== DATA SUPPLIED
Record permitted (config : NetworkProxyConfig) (constraints : NetworkProxyConstraints) : Prop := {
  permitted_wildcards : no_global (config_denied config);
  permitted_enabled : c_enabled constraints = Some false → enabled config = false;
  permitted_mode : ∀ m, c_mode constraints = Some m → network_mode_rank (mode config) ≤ network_mode_rank m;
  permitted_upstream : c_allow_upstream_proxy constraints = Some false → allow_upstream_proxy config = false;
  permitted_loopback : c_dangerously_allow_non_loopback_proxy constraints = Some false →
    dangerously_allow_non_loopback_proxy config = false;
  permitted_all_sockets : dangerously_allow_all_unix_sockets config = true →
    c_dangerously_allow_all_unix_sockets constraints = Some true
    ∨ c_dangerously_allow_all_unix_sockets constraints = None ∧ c_allow_unix_sockets constraints = None;
  permitted_local : c_allow_local_binding constraints = Some false → allow_local_binding config = false;
  permitted_allowed : ∀ managed, c_allowed_domains constraints = Some managed →
    allowed_permitted managed (c_allowlist_expansion_enabled constraints) config;
  permitted_denied : ∀ managed, c_denied_domains constraints = Some managed →
    denied_permitted managed (c_denylist_expansion_enabled constraints) config;
  permitted_sockets : ∀ managed s, c_allow_unix_sockets constraints = Some managed →
    s ∈ allow_unix_sockets config → to_ascii_lowercase s ∈ lower_set managed
}.

Lemma guard_value_ok b f x y u : guard_value b f x y = Ok u ↔ b = true.
Proof. destruct b, u; cbn; by split. Qed.
Lemma filter_nil {A} (f : A → bool) l : is_empty (List.filter f l) = true ↔ ∀ x, x ∈ l → f x = false.
Proof.
  rewrite is_empty_true. induction l as [|x l IH]; cbn; first set_solver. destruct (f x) eqn:E.
  - split; [done|]. intros H. specialize (H x). rewrite E in H. by specialize (H ltac:(set_solver)).
  - rewrite IH. setoid_rewrite elem_of_cons. naive_solver.
Qed.
Lemma missing_nil required candidate override :
  is_empty (missing_from required candidate override) = true ↔ ∀ d, d ∈ required → d ∈ candidate ∨ d ∈ override.
Proof.
  unfold missing_from. rewrite filter_nil.
  assert (∀ d, d ∈ (hash_iter (gset_to_gmap () required)).*1 ↔ d ∈ required) as Hin.
  { intros d. rewrite list_elem_of_fmap. split.
    - intros ([k []] & -> & Hk). apply elem_of_hash_iter, lookup_gset_to_gmap_Some in Hk. by destruct Hk.
    - intros Hd. exists (d, ()). split; first done. apply elem_of_hash_iter, lookup_gset_to_gmap_Some. done. }
  setoid_rewrite Hin. setoid_rewrite andb_false_iff. setoid_rewrite negb_false_iff. by setoid_rewrite bool_decide_eq_true.
Qed.
Lemma validate_wildcards_ok f ps u : validate_non_global_wildcard_domain_patterns f ps = Ok u ↔ no_global ps.
Proof.
  destruct u. unfold validate_non_global_wildcard_domain_patterns.
  destruct (find is_global_wildcard_domain_pattern ps) eqn:E.
  - apply find_some in E as [Hin Hg]. split; first done. intros Hall. apply list_elem_of_In in Hin.
    eapply Forall_forall in Hall; last done. congruence.
  - split; last done. intros _. apply Forall_forall. intros p Hp. by eapply find_none in E; [|apply list_elem_of_In].
Qed.
Lemma validate_switch_ok limit b f u : validate_switch limit b f = Ok u ↔ (limit = Some false → b = false).
Proof. unfold validate_switch. rewrite guard_value_ok. destruct limit as [[]|], b; naive_solver. Qed.
Lemma when_some_ok {A} (o : option A) f u : when_some o f = Ok u ↔ ∀ a, o = Some a → f a = Ok tt.
Proof. destruct u, o; cbn; naive_solver. Qed.
(** *** CONNECT *)

Definition http_connect_accept (req : HttpRequest) : ProxyM ConnectOutcome :=
  let connect := Some (lit "CONNECT") in
  match req_context req with
  | None => mret (Refuse (text_response 400 (lit "missing authority")))
  | Some authority =>
      let host := normalize_host (ctx_host authority) in
      let port := ctx_port authority in
      if is_empty host then mret (Refuse (text_response 400 (lit "invalid host")))
      else
        let client := req_client req in
        enabled ← attempt proxy_enabled;
        match enabled with
        | Err _ => mret (Refuse internal_error)
        | Ok false =>
            response ← proxy_disabled_response host port client connect HttpsConnect None;
            mret (Refuse response)
        | Ok true =>
            decision ← attempt (evaluate_host_policy policy_decider (MkRequest HttpsConnect host port client connect None None));
            match decision with
            | Err _ => mret (Refuse (text_response 500 (lit "error")))
            | Ok (NetDeny reason source decision) =>
                let details := MkDetails decision reason source HttpsConnect host port in
                _ ← record_denied host reason client connect None (lit "http-connect") decision source port;
                mret (Refuse (blocked_text_response_with_policy reason details))
            | Ok NetAllow =>
                mode ← attempt network_mode;
                match mode with
                | Err _ => mret (Refuse internal_error)
                | Ok mode =>
                    mitm ← attempt current_mitm_state;
                    match mitm with
                    | Err _ => mret (Refuse (text_response 500 (lit "error")))
                    | Ok mitm =>
                        if bool_decide (mode = Limited) && negb (is_some_b mitm) then
                          _ ← emit_block_decision_audit_event ModeGuard REASON_MITM_REQUIRED HttpsConnect host port connect client;
                          let details := MkDetails PolicyDeny REASON_MITM_REQUIRED ModeGuard HttpsConnect host port in
                          _ ← record_denied host REASON_MITM_REQUIRED client connect (Some Limited) (lit "http-connect")
                                PolicyDeny ModeGuard port;
                          mret (Refuse (blocked_text_response_with_policy REASON_MITM_REQUIRED details))
                        else mret (Tunnel (ctx_host authority, port) mode mitm)
                    end
                end
            end
        end
  end.
(* ===== verification/LocalUsage.v ===== *)
(** The statistics of token usage ([src-tauri/src/shared/local_usage_core.rs]):
    the session files of the last days are read line by line, and what they say of
    tokens, runs of the agent and its activity is added up per day and per model.
    Integers are [i64] and wrap, as in a release build. Dates are those of the
    [chrono] crate (class [Calendar]); the session files are a snapshot (class
    [SessionFiles]). *)
From S2P Require Import Prelude Json Paths Types Host.
From Stdlib Require Import ZArith Lia Floats.SpecFloat.
#[local] Open Scope Z_scope.

(** ** Numbers *)

Definition i64_wrap (z : Z) : Z := (z + 2 ^ 63) mod 2 ^ 64 - 2 ^ 63.
Definition i64_add (a b : Z) : Z := i64_wrap (a + b).
Definition i64_sub (a b : Z) : Z := i64_wrap (a - b).
Definition i64_sum (l : list Z) : Z := foldl i64_add 0 l.

Definition i64_as_f64 (z : Z) : spec_float := binary_normalize 53 1024 z 0 false.
Definition f64_div (a b : spec_float) : spec_float := SFdiv 53 1024 a b.
Definition f64_times (a b : spec_float) : spec_float := SFmul 53 1024 a b.
Definition signed (negative : bool) (z : Z) : Z := if negative then - z else z.
(** [f64::round]: halves go away from zero. *)
Definition f64_round (x : spec_float) : spec_float :=
  match x with
  | S754_finite s m (Zneg p) =>
      let unit := Zpos (2 ^ p) in
      let q := Zpos m / unit in
      let n := if unit <=? 2 * (Zpos m mod unit) then q + 1 else q in
      binary_normalize 53 1024 (signed s n) 0 s
  | _ => x
  end.
(** [x as i64]: saturating, and 0 for what is not a number. *)
Definition f64_as_i64 (x : spec_float) : Z :=
  match x with
  | S754_finite s m e =>
      Z.max (- 2 ^ 63) (Z.min i64_max
        (match e with Zneg p => signed s (Zpos m / Zpos (2 ^ p)) | _ => signed s (Zpos m * 2 ^ e) end))
  | S754_infinity true => - 2 ^ 63
  | S754_infinity false => i64_max
  | _ => 0
  end.

(** ** Data *)

Record DailyTotals := MkDaily { day_input : Z; day_cached : Z; day_output : Z; agent_ms : Z; agent_runs : Z }.
Definition DailyTotals_default : DailyTotals := MkDaily 0 0 0 0 0.
Record UsageTotals := MkUsage { u_input : Z; u_cached : Z; u_output : Z }.
Definition UsageTotals_default : UsageTotals := MkUsage 0 0 0.
Definition MAX_ACTIVITY_GAP_MS : Z := 2 * 60 * 1000.

Record LocalUsageDay := MkUsageDay {
  day : str;
  input_tokens : Z;
  cached_input_tokens : Z;
  output_tokens : Z;
  total_tokens : Z;
  agent_time_ms : Z;
  day_agent_runs : Z
}.
Record LocalUsageTotals := MkUsageTotals {
  last7_days_tokens : Z;
  last30_days_tokens : Z;
  average_daily_tokens : Z;
  cache_hit_rate_percent : spec_float;
  peak_day : option str;
  peak_day_tokens : Z
}.
Record LocalUsageModel := MkUsageModel { model : str; tokens : Z; share_percent : spec_float }.
Record LocalUsageSnapshot := MkUsageSnapshot {
  updated_at : Z;
  days : list LocalUsageDay;
  totals : LocalUsageTotals;
  top_models : list LocalUsageModel
}.

(** The local time zone and the texts of dates: the milliseconds of an RFC 3339
    text, the day of a moment as [%Y-%m-%d] (none when the moment is out of
    range), and the day that many days ago. *)
Class Calendar := {
  rfc3339_millis : str → option Z;
  local_day : Z → option str;
  days_ago : N → str
}.

(** The session files: directories, their entries that can be read, and the
    iterator over the lines of a file (an item that is [None] is a read that
    failed); and the JSON parser. *)
Class SessionFiles := {
  session_path_exists : str → bool;
  session_read_dir : str → option (list str);
  session_lines : str → option (nat → option (option str));
  json_from_str : str → option value
}.

(** ** Lines *)

Fixpoint find_map {A B} (f : A → option B) (l : list A) : option B :=
  match l with [] => None | x :: r => match f x with Some y => Some y | None => find_map f r end end.

Definition payload_of (v : value) : option object := get "payload" v ≫= as_object.
Definition payload_str (key : str) (v : value) : option str := payload ← payload_of v; obj_get key payload ≫= as_str.
(** What the models have beyond the days. *)
Definition unaccounted (acc : gmap str DailyTotals * gmap str Z) : Z :=
  sum_over id acc.2 - (sum_over day_input acc.1 + sum_over day_output acc.1).
Lemma scan_file_accounted fuel workspace_path acc path acc' : scan_file fuel workspace_path acc path = Some acc' →
  unaccounted acc' ≡₆₄ unaccounted acc ∧ dom acc'.1 = dom acc.1.
Proof.
  unfold scan_file. destruct (session_lines path) as [items|]; last by intros [= <-].
  destruct (scan_lines _ _ _ _ _) as [st|] eqn:E; last done. intros [= <-]. apply scan_lines_adds in E as [d [Hi Ho Hm Hd]].
  cbn in *. split; last done. unfold unaccounted. cbn. rewrite Hi Ho Hm. apply same64_eq. lia.
Qed.
Lemma scan_files_accounted fuel workspace_path paths acc acc' : scan_files fuel workspace_path acc paths = Some acc' →
  unaccounted acc' ≡₆₄ unaccounted acc ∧ dom acc'.1 = dom acc.1.
Proof.
  revert acc. induction paths as [|path paths IH]; intros acc; first by intros [= <-]. cbn.
  destruct (scan_file _ _ _ _) as [acc1|] eqn:E; last done. cbn. intros [Hu Hd]%IH. apply scan_file_accounted in E as [Hu1 Hd1].
  split; [by rewrite Hu|by rewrite Hd].
Qed.

(** A scan for a workspace counts what it sees of a session as its own. *)
Theorem workspace_scan_counts_its_sessions fuel filter acc path l :
  session_lines path = Some (λ j, l !! j) → (length l < fuel)%nat →
  let st := scan_values None (scan_start acc.1 acc.2 None) (of_workspace filter (entries l)) in
  scan_file fuel (Some filter) acc path = Some (daily st, model_totals st).
Proof.
  intros Hl Hf. rewrite (scan_file_values _ _ _ _ l) //. cbn zeta.
  pose proof (scan_of_workspace filter (entries l) (scan_start acc.1 acc.2 (Some filter)) eq_refl eq_refl) as Hs.
  change (set_match (scan_start acc.1 acc.2 (Some filter)) true) with (scan_start acc.1 acc.2 None) in Hs.
  f_equal. f_equal; [exact (f_equal daily Hs)|exact (f_equal model_totals Hs)].
Qed.

(** A file adds a run for each moment at which the assistant spoke on the days that
    are asked for, and activity no longer than the session took. *)
Theorem runs_and_activity fuel acc path l lo hi :
  session_lines path = Some (λ j, l !! j) → (length l < fuel)%nat →
  0 <= lo <= hi → hi <= i64_max → chronological lo hi (entries l) →
  ∃ acc' k, scan_file fuel None acc path = Some acc' ∧
    sum_over agent_runs acc'.1 ≡₆₄ sum_over agent_runs acc.1 + runs_on (dom acc.1) (list_to_set (omap run_time (entries l))) ∧
    sum_over agent_ms acc'.1 ≡₆₄ sum_over agent_ms acc.1 + k ∧ 0 <= k <= hi - lo.
Proof.
  intros Hl Hf Hlo Hhi Hc. set (st0 := scan_start acc.1 acc.2 None).
  assert (opened st0) as Ho by done.
  destruct (activity_counted (entries l) lo hi st0 Ho) as (k & Hk & Hb); [lia..|done|done|].
  destruct (runs_counted (entries l) st0 Ho) as (Hr & Hd & Hs). eexists _, k.
  split; first by apply scan_file_values. cbn zeta. rewrite scan_values_all //. cbn [fst]. split; last by split.
  unfold runs_balance in Hr. rewrite Hd Hs in Hr. cbn [seen_runs daily st0 scan_start] in Hr.
  assert (runs_on (dom acc.1) ∅ = 0) as Hzero by (unfold runs_on; by rewrite filter_empty_L size_empty).
  rewrite right_id_L Hzero Z.sub_0_r in Hr. destruct Hr as [j Hr]. exists j. unfold st0 in Hr. lia.
Qed.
====
TASK BRIEF:
Reproduce exactly the first line of the listing and every line after it, through the one containing "c_dangerously_allow_all_unix_sockets constraints = Some". Nothing else belongs in the output.

SOLUTION FOR THIS EXERCISE:
Record permitted (config : NetworkProxyConfig) (constraints : NetworkProxyConstraints) : Prop := {
  permitted_wildcards : no_global (config_denied config);
  permitted_enabled : c_enabled constraints = Some false → enabled config = false;
  permitted_mode : ∀ m, c_mode constraints = Some m → network_mode_rank (mode config) ≤ network_mode_rank m;
  permitted_upstream : c_allow_upstream_proxy constraints = Some false → allow_upstream_proxy config = false;
  permitted_loopback : c_dangerously_allow_non_loopback_proxy constraints = Some false →
    dangerously_allow_non_loopback_proxy config = false;
  permitted_all_sockets : dangerously_allow_all_unix_sockets config = true →
    c_dangerously_allow_all_unix_sockets constraints = Some true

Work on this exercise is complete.